If you instead give xnew to coord0 and ynew to coord1 as
gp_int = gp_org.interpolate( xnew, ynew )
The result will be 4-dimensional with the first coordinate sampled at xnew[0], xnew[1], xnew[2],… and the second coordinate sampled at ynew[0], ynew[1], ynew[2],…
You can also cut regarding 2D coordinate variable as
gp_int = gp_org.interpolate( pnew, qnew ) gp_int = gp_org.interpolate( xnew, qnew ) gp_int = gp_org.interpolate( [pnew, qnew] ) gp_int = gp_org.interpolate( [xnew, qnew] )
In any case, the desitination VArrays such as xnew ynew pnew qnew must be one-dimensional.
Note that
gp_int = gp_org.interpolate( qnew )
fails (exception raised), since it is ambiguous. If you tempted to do so, perhaps what you want is covered by the following special form:
As a special form, you can specify a particular dimension like this:
gp_int = gp_org.interpolate( "x"=>pnew )
Here, interpolation along "x" is made, while other axes are retained. This is useful if pnew corresponds to a multi-D coordinate variable where there are two or more corresponding axes (otherwise, this special form is not needed.)
See the test part at the end of this file for more examples.
LIMITATION
Currently associated coordinates expressed by 3D or greater dimensional arrays are not supported.

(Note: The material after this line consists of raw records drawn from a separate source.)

(** The gate at work: after a 503 the profile page of "bob" answers 404;
    the crawl ends with [InvalidProfile] and has made no search request. *)
Lemma profile_gate_witness :
  nonempty (Kwargs.owner_id (Kwargs.extra (a_task empty_stage))) = true
  /\ result_of (get_owner one_day 3 (a_task empty_stage) no_profile_world)
     = Raise (InvalidProfile "bob")
  /\ requests_of
       (trace_of (get_owner one_day 3 (a_task empty_stage) no_profile_world))
     = [].
Proof.
  split; [reflexivity|].
  destruct (profile_gate one_day 3 (a_task empty_stage) no_profile_world
                         eq_refl)
    as [_ [[rest [_ [_ [_ Hreq]]]] [H404 _]]].
  split.
  - apply H404. reflexivity.
  - apply Hreq. discriminate.
Defined.

(** ** The two phases of an owner crawl *)

Lemma owner_query_from (profile since : string) :
  nonempty profile = true ->
  exists rest, owner_query profile false since = String "f" rest.
Proof.
  intros Hp. unfold owner_query, construct_query. rewrite Hp.
  cbn [negb Z.eqb].
  destruct (nonempty since); cbn [nonempty append negb];
    rewrite ?nonempty_app; cbn [nonempty orb negb append lstrip];
    change (isspace " ") with true; cbv iota; cbn [lstrip];
    change (isspace "f") with false; cbv iota; eexists; reflexivity.
Qed.

Lemma owner_query_to (profile since : string) :
  nonempty profile = true ->
  exists rest, owner_query profile true since = String "t" rest.
Proof.
  intros Hp. unfold owner_query, construct_query. rewrite Hp.
  cbn [negb Z.eqb].
  destruct (nonempty since); cbn [nonempty append negb];
    rewrite ?nonempty_app; cbn [nonempty orb negb append lstrip];
    change (isspace " ") with true; cbv iota; cbn [lstrip];
    change (isspace "t") with false; cbv iota; eexists; reflexivity.
Qed.

Lemma owner_queries_differ (profile since : string) :
  nonempty profile = true ->
  owner_query profile false since <> owner_query profile true since.
Proof.
  intros Hp E.
  destruct (owner_query_from profile since Hp) as [r1 E1].
  destruct (owner_query_to profile since Hp) as [r2 E2].
  rewrite E1, E2 in E. discriminate.
Qed.

Lemma search_url_query (q1 c1 q2 c2 : string) :
  search_url q1 c1 = search_url q2 c2 -> q1 = q2.
Proof.
  unfold search_url. intros E.
  destruct (nonempty c1), (nonempty c2); simpl in E; congruence.
Qed.

Lemma app_split_right {A} (a b pre post : list A) (x : A) :
  a ++ b = pre ++ x :: post -> ~ In x a -> exists l, b = l ++ x :: post.
Proof.
  revert pre. induction a as [|y a IH]; intros pre E Hn.
  - exists pre. exact E.
  - destruct pre as [|p pre]; simpl in E; injection E as -> E.
    + exfalso. apply Hn. left. reflexivity.
    + apply (IH pre E). intros Hin. apply Hn. right. exact Hin.
Qed.

Lemma phase_no_other_query (q q' : string) (tr : Trace) :
  Forall (is_phase q) tr -> q <> q' ->
  forall c r, ~ In (EvSearch (search_url q' c) r) tr.
Proof.
  intros H Hq c r Hin. rewrite Forall_forall in H.
  apply H in Hin. simpl in Hin. destruct Hin as [c' E].
  apply search_url_query in E. congruence.
Qed.

Lemma check_no_search (tr : Trace) :
  Forall is_check tr -> forall u r, ~ In (EvSearch u r) tr.
Proof.
  intros H u r Hin. rewrite Forall_forall in H. apply (H _ Hin).
Qed.

Lemma pause_no_search (tr : Trace) :
  Forall is_pause tr -> forall u r, ~ In (EvSearch u r) tr.
Proof.
  intros H u r Hin. rewrite Forall_forall in H. apply (H _ Hin).
Qed.

Lemma get_owner_via_run (strftime_date : Z -> string) (fuel : nat)
      (kwargs : Kwargs.t) (w : World) :
  let T := Kwargs.last_execution_time kwargs in
  let profile := Kwargs.owner_id (Kwargs.extra kwargs) in
  let run := owner_run fuel profile (since_of strftime_date T) T
                       (Kwargs.stage (Kwargs.extra kwargs)) w in
  nonempty profile = true ->
  get_owner_gen strftime_date fuel kwargs w = run
  /\ trace_of (get_owner strftime_date fuel kwargs w)
     = trace_of run ++ emitter_tail (result_of run)
  /\ result_of (get_owner strftime_date fuel kwargs w)
     = match result_of run with
       | Raise AsyncTimeoutError => Ok tt
       | Raise ClientError => Raise NonCriticalError
       | r => r
       end.
Proof.
  intros T profile run Hp.
  assert (E : get_owner_gen strftime_date fuel kwargs w = run).
  { rewrite get_owner_gen_run. cbv zeta. fold profile. rewrite Hp.
    reflexivity. }
  split; [exact E|]. unfold get_owner. rewrite <- E. apply emitter_run.
Qed.

(** C3: in every owner crawl whose checkpoint has no [task_stage] or has
    [task_stage] 1 or 2, a request for the query of phase 2 (the replies to
    the profile) is made only when the run is resumed with [task_stage = 2]
    or after phase 1 has been exhausted normally; after a normal end of
    phase 1, phase 2 is the stream for the empty checkpoint; a hard stop
    within phase 1 ends the whole task with no request for the query of
    phase 2; and after a request for the query of phase 2 there is no
    request for the query of phase 1 any more. *)
Theorem owner_phase_order :
  forall (strftime_date : Z -> string) (fuel : nat) (kwargs : Kwargs.t)
         (w : World),
    let T := Kwargs.last_execution_time kwargs in
    let profile := Kwargs.owner_id (Kwargs.extra kwargs) in
    let since := since_of strftime_date T in
    let stage := Kwargs.stage (Kwargs.extra kwargs) in
    let q1 := owner_query profile false since in
    let q2 := owner_query profile true since in
    let chk := check_profile fuel profile w in
    let p1 := owner_phase_1 fuel profile since T stage (world_of chk) in
    let run := get_owner strftime_date fuel kwargs w in
    nonempty profile = true ->
    task_stage stage = None \/ task_stage stage = Some 1
    \/ task_stage stage = Some 2 ->
    q1 <> q2
    /\ get_owner_gen strftime_date fuel kwargs w
       = owner_run fuel profile since T stage w
    /\ (forall c r,
           In (EvSearch (search_url q2 c) r) (trace_of run) ->
           result_of chk = Ok tt
           /\ (task_stage stage = Some 2
               \/ task_stage stage <> Some 2 /\ result_of p1 = Ok Continue))
    /\ (task_stage stage = Some 2 -> result_of chk = Ok tt ->
        exists tail,
          trace_of run
          = trace_of chk
            ++ trace_of (owner_phase_2 fuel profile since T stage
                                       (world_of chk))
            ++ tail
          /\ Forall is_pause tail)
    /\ (task_stage stage <> Some 2 -> result_of chk = Ok tt ->
        result_of p1 = Ok Continue ->
        exists tail,
          trace_of run
          = trace_of chk ++ trace_of p1
            ++ trace_of (owner_phase_2 fuel profile since T empty_stage
                                       (world_of p1))
            ++ tail
          /\ Forall is_pause tail)
    /\ (task_stage stage <> Some 2 -> result_of chk = Ok tt ->
        has_stale T (trace_of p1) ->
        result_of p1 = Ok Returned
        /\ trace_of run = trace_of chk ++ trace_of p1
        /\ result_of run = Ok tt
        /\ forall c r, ~ In (EvSearch (search_url q2 c) r) (trace_of run))
    /\ (forall pre c r post,
           trace_of run = pre ++ EvSearch (search_url q2 c) r :: post ->
           forall c' r', ~ In (EvSearch (search_url q1 c') r') post).
Proof.
  intros strftime_date fuel kwargs w T profile since stage q1 q2 chk p1 run
         Hp Hwf.
  assert (Hq : q1 <> q2) by (apply owner_queries_differ, Hp).
  assert (Hq' : q2 <> q1) by congruence.
  destruct (get_owner_via_run strftime_date fuel kwargs w Hp)
    as (Egen & Etr & Eres).
  fold T profile since stage in Egen, Etr, Eres. fold run in Etr, Eres.
  destruct (owner_parts strftime_date fuel kwargs w Hp)
    as (r1 & tr1 & r2 & tr2 & tail & E & Htail & H1 & H2 & R1 & R2 & Hc
        & Ht1 & Ht2).
  fold T profile since stage chk p1 q1 q2 in E, H1, H2, Hc, Ht1, Ht2.
  fold run in E, R1, R2.
  destruct (runner_stream _ _ _ _ _ _ (owner_body_runner T 1) H1)
    as (_ & _ & A3 & _).
  destruct (runner_stream _ _ _ _ _ _ (owner_body_runner T 2) H2)
    as (_ & _ & B3 & _).
  pose proof (check_profile_trace fuel profile w) as Hchk. fold chk in Hchk.
  assert (Hdef : default 1 (task_stage stage) = 1
                 <-> task_stage stage <> Some 2).
  { destruct Hwf as [-> | [-> | ->]]; simpl; split; congruence. }
  assert (Hin2 : forall c r,
             In (EvSearch (search_url q2 c) r) (trace_of run) ->
             In (EvSearch (search_url q2 c) r) tr2).
  { intros c r Hin. rewrite E in Hin.
    apply in_app_or in Hin. destruct Hin as [Hin | Hin];
      [exfalso; eapply check_no_search; eauto|].
    apply in_app_or in Hin. destruct Hin as [Hin | Hin];
      [exfalso; eapply (phase_no_other_query q1 q2); eauto|].
    apply in_app_or in Hin. destruct Hin as [Hin | Hin]; [exact Hin|].
    exfalso; eapply pause_no_search; eauto. }
  split; [exact Hq|]. split; [exact Egen|]. split; [|split; [|split; [|split]]].
  - intros c r Hin. apply Hin2 in Hin.
    assert (Hne : tr2 <> []) by (intros ->; contradiction).
    destruct (Ht2 Hne) as [Hok [[Hd _] | [Hd [Hp1 _]]]].
    + split; [exact Hok|]. left.
      destruct Hwf as [Hw | [Hw | Hw]]; rewrite Hw in Hd; simpl in Hd;
        congruence.
    + split; [exact Hok|]. right. split; [apply Hdef, Hd | exact Hp1].
  - intros Hts Hok. rewrite Etr. unfold owner_run. cbv zeta.
    fold chk. rewrite Hok. rewrite Hts. simpl.
    eexists. split; [rewrite <- ?app_assoc; reflexivity|].
    apply emitter_tail_pause.
  - intros Hts Hok Hp1. rewrite Etr. unfold owner_run. cbv zeta.
    fold chk. rewrite Hok. apply Hdef in Hts. rewrite Hts, Z.eqb_refl.
    fold p1. rewrite Hp1. rewrite trace_of_after, trace_of_finish.
    eexists. split; [rewrite <- ?app_assoc; reflexivity|].
    apply emitter_tail_pause.
  - intros Hts Hok Hst.
    pose proof (Stream_search q1 (owner_body T 1) fuel stage (world_of chk))
      as Hs1.
    fold (owner_phase_1 fuel profile since T stage (world_of chk)) in Hs1.
    fold p1 in Hs1.
    destruct (runner_stream _ _ _ _ _ _ (owner_body_runner T 1) Hs1)
      as (_ & _ & P3 & P4).
    apply P4 in Hst. change (result_of p1 = Ok Returned) in Hst.
    assert (Erun : owner_run fuel profile since T stage w
                   = after (trace_of chk) (finish p1)).
    { unfold owner_run. cbv zeta. fold chk. rewrite Hok.
      apply Hdef in Hts. rewrite Hts, Z.eqb_refl. fold p1. rewrite Hst.
      reflexivity. }
    rewrite Erun in Etr, Eres.
    rewrite trace_of_after, result_of_after in Etr.
    rewrite result_of_after in Eres.
    destruct (finish_parts p1) as [F1 [_ F3]].
    rewrite F1, (F3 _ Hst) in Etr. rewrite (F3 _ Hst) in Eres.
    simpl in Etr. rewrite !app_nil_r in Etr.
    split; [exact Hst|]. split; [exact Etr|]. split; [exact Eres|].
    intros c r Hin. rewrite Etr in Hin.
    apply in_app_or in Hin. destruct Hin as [Hin | Hin].
    + eapply check_no_search; eauto.
    + eapply (phase_no_other_query q1 q2); eauto.
  - intros pre c r post Ew c' r' Hin.
    assert (Hx : In (EvSearch (search_url q2 c) r) (trace_of run))
      by (rewrite Ew; apply in_elt).
    rewrite E in Ew. rewrite app_assoc in Ew.
    destruct (app_split_right _ _ _ _ _ Ew) as [l El].
    { intros Hi. apply in_app_or in Hi. destruct Hi as [Hi | Hi].
      - eapply check_no_search; eauto.
      - eapply (phase_no_other_query q1 q2); eauto. }
    assert (Hin' : In (EvSearch (search_url q1 c') r') (tr2 ++ tail)).
    { rewrite El. apply in_or_app. right. right. exact Hin. }
    apply in_app_or in Hin'. destruct Hin' as [Hi | Hi].
    + eapply (phase_no_other_query q2 q1); eauto.
    + eapply pause_no_search; eauto.
Qed.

Computational efficiency of pure two-dimensional coordinate support should be improved by letting C extensions cover deeper and improving the search algorithm for grid (which is usually ordered quasi-regularly).
COVERAGE
Extrapolation is covered for 1D coordinates, but only interpolation is covered for 2D coordinates (which is limited by gt2dlib in DCL — exception will be raised if you specify a grid point outside the original 2D grid points.).
MATHEMATICAL SPECIFICATION
The multi-dimensional linear interpolation is done by supposing a (hyper-) "rectangular" grid, where each dimension is independently sampled one-dimensionally. In case of interpolation along two dimensional coordinates such as "p" and "q" in the example above, a mapping from a rectangular grid is assumed, and the corresponding points in the rectangular grid is solved inversely (currently by using gt2dlib in DCL).
For 1D and 2D cases, linear interpolations may be expressed as
1D: zi = (1-a)*z0 + a*z1 2D: zi = (1-a)*(1-b)*z00 + a*(1-b)*z10 + (1-a)*b*z01 + a*b*z11
This method is extended to arbitrary number of dimensions. Thus, if the number of dimensions to interpolate is S, then 2**S grid points are used for each interpolation (8 points for 3D, 16 points for 4D,…). Thus, the linearity of this interpolation is only along each dimension, not over the whole dimensionality.
USAGE
interpolate(coord0, coord1, ...)
ARGUMENTS
gphys.interpolate("x"=>varray)
where varray is a coordinate onto which interpolation is made. This is espcially useful if varray is multi-D. If varray‘s name "p" (name of a 2D coordnate var), for example, you can interpolate only regarding "x" by retaining other axes. If varray is 1-diemnsional, the same thing can be done simply by
gphys.interpolate(varray)
since the corresponding 1D coordinate is found aotomatically.